Trends, not stereotypes
But before getting too deep into that discussion, Rikleen cautioned the audience about stereotypes. While research is useful for talking about trends and drawing some conclusions about generations as a whole, she said, it should never be used to stereotype individual employees or members.
That said, Millennials tend to share some defining characteristics, such as pragmatism, optimism, and an aversion to autocratic leadership styles, Rikleen noted, citing research. They see a leader as a strategic thinker who inspires others with strong interpersonal skills, vision, passion, and an ability to act decisively. Millennials also crave autonomy on the job and want their bosses to care about their overall well-being and professional growth, not just financial results.
“I think these are really important qualities to be thinking about in our bar association roles,” Rikleen said.
Rikleen is no stranger to this topic, or to the work of bar associations. She is a former law firm partner, a past president of the Boston Bar Association, and an active ABA member. Her books include You Raised Us, Now Work With Us, which focuses on how generations can better understand each other and enhance leadership and talent development in the workplace.

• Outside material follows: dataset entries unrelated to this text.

(** ** Owned artifacts *)

(** The entries of a directory that pass a test. *)
Definition owned_in (directory : string) (test : string -> bool) (n : string) : Prop :=
  exists entry, n = path_join directory entry /\ first_component entry = entry /\ test entry = true.
Definition globs (patterns : list (string * string)) (entry : string) : bool := existsb (fun p => glob_match p entry) patterns.
(** The artifacts that this package owns, outside [segments]. *)
Definition owned_files : list (string * list (string * string)) :=
  [("wal", [("", ".wal.lock"); ("", ".wal")]); ("snapshots", [("delete-", ".snap")]); ("indexes", [("", ".zvi"); ("", ".pebble")])].
Definition owned (n : string) : Prop :=
  (exists directory, owned_in "segments" (fun _ => true) directory /\ owned_in directory (globs [("data-", ".seg")]) n) \/
  owned_in "idmap" IsOwnedIDMapName n \/
  Exists (fun specification => owned_in specification.1 (globs specification.2) n) owned_files.

Section prune_safety.
Context {DB : Type} `{Hkv : KVStore DB} {Hlaws : KVStoreLaws DB}.
Implicit Types (d : disk DB).

(** No artifact lies below a file. *)
Definition disk_tree d : Prop :=
  forall a f b, dk_files d !! a = Some (RegularFile f) -> is_Some (dk_files d !! b) -> below a b = None.

Lemma elem_of_disk_names d n : n ∈ disk_names d <-> is_Some (dk_files d !! n).
Proof.
  unfold disk_names. rewrite list_elem_of_fmap. split.
  - intros ([k a] & -> & H%elem_of_map_to_list). eauto.
  - intros [a H]. exists (n, a). split; [done|]. by apply elem_of_map_to_list.
Qed.
Lemma elem_of_read_dir d directory entry :
  entry ∈ read_dir d directory <-> exists rest, path_join directory rest ∈ disk_names d /\ entry = first_component rest.
Proof.
  unfold read_dir. rewrite merge_sort_Permutation, elem_of_remove_dups, list_elem_of_fmap. split.
  - intros (rest & -> & (n & Hn & ->%below_inv)%list_elem_of_omap). eauto.
  - intros (rest & Hn & ->). exists rest. split; [done|]. apply list_elem_of_omap. exists (path_join directory rest).
    split; [done|]. by apply below_inv.
Qed.
Lemma lstat_below d directory n : n ∈ disk_names d -> is_Some (below directory n) -> lstat d directory <> None.
Proof.
  intros Hn Hb. unfold lstat. destruct (dk_files d !! directory) as [[f|db]|]; [done|done|].
  assert (existsb (fun n => bool_decide (is_Some (below directory n))) (disk_names d) = true) as ->; [|done].
  apply existsb_exists. exists n. split; [by apply list_elem_of_In|by apply bool_decide_eq_true_2].
Qed.
Lemma lstat_tree d directory n : disk_tree d -> n ∈ disk_names d -> is_Some (below directory n) -> lstat d directory = Some true.
Proof.
  intros Ht Hn Hb. pose proof (lstat_below d directory n Hn Hb) as Hl. unfold lstat in *.
  destruct (dk_files d !! directory) as [[f|db]|] eqn:E; [|done|by destruct (existsb _ _)].
  rewrite (Ht _ _ n E) in Hb by (by apply elem_of_disk_names). by destruct Hb.
Qed.

(** The entries of an owned directory. *)
Lemma ownedDirectoryEntries_spec io d directory entries :
  ownedDirectoryEntries io d directory = Ok entries ->
  (forall entry, entry ∈ entries -> first_component entry = entry) /\
  (forall entry rest, path_join directory rest ∈ disk_names d -> first_component rest = entry -> entry ∈ entries).
Proof.
  unfold ownedDirectoryEntries. destruct (pi_lstat io directory); [done|]. destruct (lstat d directory) as [[]|] eqn:El.
  - destruct (pi_list io directory); [done|]. intros [= <-]. split.
    + intros entry (rest & _ & ->)%elem_of_read_dir. apply first_component_idemp.
    + intros entry rest Hn <-. apply elem_of_read_dir. eauto.
  - done.
  - intros [= <-]. split; [by intros ? ?%elem_of_nil|]. intros entry rest Hn _.
    destruct (lstat_below d directory _ Hn); [|done]. exists rest. by apply below_inv.
Qed.

(** What a scan finds: owned artifacts, all those that are there. *)
Definition scans d (P : string -> Prop) (l : list string) : Prop :=
  (forall n, n ∈ l -> P n) /\ (forall n, P n -> n ∈ disk_names d -> n ∈ l).

Lemma scans_app d P Q l l' : scans d P l -> scans d Q l' -> scans d (fun n => P n \/ Q n) (l ++ l').
Proof. intros [H1 H2] [H3 H4]. split; intros n; rewrite elem_of_app; naive_solver. Qed.

Lemma owned_entries_scan io d directory test entries :
  ownedDirectoryEntries io d directory = Ok entries ->
  scans d (owned_in directory test) (path_join directory <$> filter (fun e => test e = true) entries).
Proof.
  intros H. destruct (ownedDirectoryEntries_spec _ _ _ _ H) as [H1 H2]. split.
  - intros n (e & -> & [Ht He]%list_elem_of_filter)%list_elem_of_fmap. exists e. auto.
  - intros n (e & -> & He & Ht) Hn. apply list_elem_of_fmap. exists e. split; [done|]. apply list_elem_of_filter. split; [done|].
    by apply (H2 e e).
Qed.
Lemma ownedFiles_scan io d directory patterns l :
  ownedFiles io d directory patterns = Ok l -> scans d (owned_in directory (globs patterns)) l.
Proof.
  unfold ownedFiles. destruct (ownedDirectoryEntries io d directory) as [entries|] eqn:E; [|done]. intros [= <-].
  by apply (owned_entries_scan io d directory (globs patterns)).
Qed.
Lemma ownedIDMapDirectories_scan io d directory l :
  ownedIDMapDirectories io d directory = Ok l -> scans d (owned_in directory IsOwnedIDMapName) l.
Proof.
  unfold ownedIDMapDirectories. destruct (ownedDirectoryEntries io d directory) as [entries|] eqn:E; [|done]. intros [= <-].
  by apply (owned_entries_scan io d directory IsOwnedIDMapName).
Qed.
Lemma collect_files_scan io d specifications l :
  collect_files io d specifications = Ok l ->
  scans d (fun n => Exists (fun s => owned_in s.1 (globs s.2) n) specifications) l.
Proof.
  revert l. induction specifications as [|[directory patterns] specifications IH]; intros l; cbn [collect_files].
  - intros [= <-]. split; [by intros ? ?%elem_of_nil|]. by intros n ?%Exists_nil.
  - destruct (ownedFiles io d directory patterns) as [matches|] eqn:E; [|done]. destruct (collect_files io d specifications) as [rest|]; [|done].
    intros [= <-]. destruct (scans_app d _ _ _ _ (ownedFiles_scan _ _ _ _ _ E) (IH rest eq_refl)) as [H1 H2]. split.
    + intros n Hn. apply Exists_cons. by apply H1.
    + intros n [H|H]%Exists_cons Hn; apply H2; auto.
Qed.

(** The candidates are owned, and they are all the owned artifacts of a disk
    on which nothing lies below a file. *)
Lemma prune_candidates_spec io d candidates :
  prune_candidates io d = Ok candidates ->
  (forall n, n ∈ candidates -> owned n) /\ (disk_tree d -> forall n, owned n -> n ∈ disk_names d -> n ∈ candidates).
Proof.
  unfold prune_candidates. destruct (ownedSubdirectories io d "segments") as [dirs|] eqn:Ed; [|done].
  destruct (collect_files io d (_ <$> dirs)) as [segments|] eqn:Es; [|done]. destruct (ownedIDMapDirectories io d "idmap") as [ids|] eqn:Ei; [|done].
  destruct (collect_files io d [_; _; _]) as [rest|] eqn:Er; [|done]. intros [= <-].
  apply collect_files_scan in Es as [S1 S2]. apply ownedIDMapDirectories_scan in Ei. apply collect_files_scan in Er.
  destruct (scans_app d _ _ _ _ Ei Er) as [R1 R2]. unfold ownedSubdirectories in Ed.
  destruct (ownedDirectoryEntries io d "segments") as [entries|] eqn:Ee; [|done]. injection Ed as <-.
  destruct (ownedDirectoryEntries_spec _ _ _ _ Ee) as [E1 E2]. split.
  - intros n [Hn|Hn]%elem_of_app; [left|right; exact (R1 n Hn)]. apply S1 in Hn.
    apply Exists_exists in Hn as (sp & (directory & -> & [_ (e & -> & He)%list_elem_of_fmap]%list_elem_of_filter)%list_elem_of_fmap & Hn).
    exists (path_join "segments" e). split; [|done]. exists e. auto.
  - intros Ht n Ho Hn. apply elem_of_app. destruct Ho as [(directory & (e & -> & He & _) & Ho)|Ho]; [left|right; by apply R2].
    apply S2; [|done]. apply Exists_exists. exists (path_join "segments" e, [("data-", ".seg")]). split; [|done].
    apply list_elem_of_fmap. exists (path_join "segments" e). split; [done|]. destruct Ho as (e' & -> & _ & _).
    apply list_elem_of_filter. split.
    + apply (lstat_tree d _ _ Ht Hn). exists e'. by apply below_inv.
    + apply list_elem_of_fmap. exists e. split; [done|]. unfold path_join in Hn. rewrite <- str_app_assoc in Hn. rewrite <- str_app_assoc in Hn.
      apply (E2 e (path_join e e')); [exact Hn|]. by apply first_component_join.
Qed.

(** ** The removal *)

(** Only what satisfies [P] is removed, or torn. *)
Definition only (P : string -> Prop) d d' : Prop :=
  dk_root d' = dk_root d /\
  (forall n, dk_files d' !! n = dk_files d !! n \/ dk_files d' !! n = None) /\
  (forall n, ~ P n -> dk_files d' !! n = dk_files d !! n /\ (n ∈ dk_torn d' -> n ∈ dk_torn d)).

Lemma only_refl P d : only P d d.
Proof. split; [done|]. split; [by left|done]. Qed.
Lemma only_trans P d1 d2 d3 : only P d1 d2 -> only P d2 d3 -> only P d1 d3.
Proof.
  intros (H1 & H2 & H3) (G1 & G2 & G3). split; [congruence|]. split.
  - intros n. destruct (G2 n) as [->|]; auto.
  - intros n Hn. destruct (H3 n Hn) as [H4 H5], (G3 n Hn) as [G4 G5]. split; [congruence|auto].
Qed.

(** What pruning may remove. *)
Definition prunable (keep : gset string) (n : string) : Prop :=
  exists name, owned name /\ name ∉ keep /\ removes name n = true.

Lemma only_remove keep left name d : owned name -> name ∉ keep -> only (prunable keep) d (remove_artifact left name d).
Proof.
  intros Ho Hk. split; [done|]. split.
  - intros n. cbn. destruct left; [by left|]. rewrite map_lookup_filter. destruct (dk_files d !! n); [|by left]. cbn.
    destruct (decide (removes name n = false)); [left; by rewrite option_guard_True|right; by rewrite option_guard_False].
  - intros n Hn. assert (removes name n = false) as Hr by (apply not_true_iff_false; intros Hr; apply Hn; by exists name). split.
    + cbn. destruct left; [done|]. rewrite map_lookup_filter. destruct (dk_files d !! n); [|done]. cbn. by rewrite option_guard_True.
    + cbn. rewrite elem_of_union, elem_of_list_to_set, list_elem_of_filter. intros [[Hr' _]|]; [congruence|done].
Qed.

(** No answer claims that what is there is not. *)
Definition prune_honest (io : prune_io) : Prop :=
  (forall n e, pi_lstat io n = Some e -> errors_Is e os_ErrNotExist = false) /\
  forall n e, pi_remove io n = Some e -> errors_Is e os_ErrNotExist = true -> pi_left io n = false.

Definition dropped d (n : string) : Prop := dk_files d !! n = None.
Lemma dropped_remove name d : dropped (remove_artifact false name d) name.
Proof.
  unfold dropped. cbn. apply map_lookup_filter_None. right. intros a _. cbn. unfold removes. by rewrite bool_decide_eq_true_2.
Qed.

(** What the loop over [candidates] keeps and achieves. *)
Record pruned (io : prune_io) (keep : gset string) (candidates : list string) d (tr : list (disk DB)) d'
    (touched : list string) (err : option gerror) : Prop := {
  pd_trace : Forall (only (prunable keep) d) tr;
  pd_disk : only (prunable keep) d d';
  pd_touched : Forall (fun n => owned n /\ n ∉ keep) touched;
  pd_done : err = None -> prune_honest io -> Forall (fun n => n ∈ keep \/ dropped d' n) candidates
}.

Lemma pruned_stop io keep candidates d touched e :
  Forall (fun n => owned n /\ n ∉ keep) touched -> pruned io keep candidates d [] d touched (Some e).
Proof. intros Ht. split; [constructor|apply only_refl|done|done]. Qed.

Lemma only_dropped P d d' n : only P d d' -> dropped d n -> dropped d' n.
Proof. intros (_ & H & _) Hd. unfold dropped in *. destruct (H n); congruence. Qed.

Lemma pruned_skip io keep name candidates d tr d' touched err :
  (prune_honest io -> dropped d name \/ name ∈ keep) -> pruned io keep candidates d tr d' touched err ->
  pruned io keep (name :: candidates) d tr d' touched err.
Proof.
  intros Hd [H1 H2 H3 H4]. split; [done|done|done|]. intros He Hh. constructor; [|by apply H4].
  destruct (Hd Hh); [right; by eapply only_dropped|by left].
Qed.

Lemma pruned_go io keep left name candidates d tr d' touched err :
  owned name -> name ∉ keep -> (prune_honest io -> left = false) ->
  pruned io keep candidates (remove_artifact left name d) tr d' touched err ->
  pruned io keep (name :: candidates) d (remove_artifact left name d :: tr) d' touched err.
Proof.
  intros Hn Hk Hl [H1 H2 H3 H4]. pose proof (only_remove keep left name d Hn Hk) as Hr. split; [|by eapply only_trans|done|].
  - constructor; [done|]. eapply Forall_impl; [exact H1|]. intros x Hx. by eapply only_trans.
  - intros He Hh. constructor; [|by apply H4]. right. eapply only_dropped; [exact H2|]. rewrite (Hl Hh). apply dropped_remove.
Qed.

Lemma prune_loop_spec io keep candidates touched d tr d' touched' err :
  Forall owned candidates -> Forall (fun n => owned n /\ n ∉ keep) touched ->
  prune_loop io keep candidates touched d = (tr, (d', (touched', err))) -> pruned io keep candidates d tr d' touched' err.
Proof.
  intros Hc. revert touched d tr. induction Hc as [|name candidates Hn Hc IH]; intros touched d tr Ht H; cbn [prune_loop] in H.
  { injection H as <- <- <- <-. split; [done|apply only_refl|done|done]. }
  assert (Ht' : name ∉ keep -> Forall (fun n => owned n /\ n ∉ keep) (touched ++ [name]))
    by (intros ?; apply Forall_app; split; [done|by apply Forall_singleton]).
  destruct (pi_lstat io name) as [e|] eqn:El.
  { destruct (errors_Is e os_ErrNotExist) eqn:Ee; [apply pruned_skip; [|by apply (IH touched)]; intros [Hh _]; by rewrite (Hh _ _ El) in Ee|].
    injection H as <- <- <- <-. by apply pruned_stop. }
  destruct (lstat d name) as [isDir|] eqn:Els.
  2:{ apply pruned_skip; [|by apply (IH touched)]. intros _. left. unfold dropped, lstat in *. by destruct (dk_files d !! name) as [[]|]. }
  destruct (negb _); [injection H as <- <- <- <-; by apply pruned_stop|].
  destruct (bool_decide (name ∈ keep)) eqn:Ek.
  { apply bool_decide_eq_true in Ek. apply pruned_skip; [by right|by apply (IH touched)]. }
  apply bool_decide_eq_false in Ek. destruct (pi_remove io name) as [e|] eqn:Er.
  - destruct (errors_Is e os_ErrNotExist) eqn:Ee.
    + destruct (prune_loop _ _ _ _ _) as [tr' out] eqn:E. injection H as <- ->. apply pruned_go; [done|done|intros [_ Hh]; by apply (Hh _ e)|].
      by apply (IH (touched ++ [name])); [apply Ht'|].
    + injection H as <- <- <- <-. pose proof (only_remove keep (pi_left io name) name d Hn Ek) as Ho.
      split; [by apply Forall_singleton|done|done|done].
  - destruct (prune_loop _ _ _ _ _) as [tr' out] eqn:E. injection H as <- ->. apply pruned_go; [done|done|done|].
    by apply (IH (touched ++ [name])); [apply Ht'|].
Qed.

Millennials are a global generation, constantly connected by technology. They are loyal—but to people over organizations, Rikleen said. They will join organizations, but they need a compelling reason to do so because of competing choices and opportunities, she added.
“I have yet to talk to a Millennial who says, ‘I don’t join,’” she said. “But they’ll have very thoughtful discussions about what they’re looking for when they ultimately do join and what they think about retention.”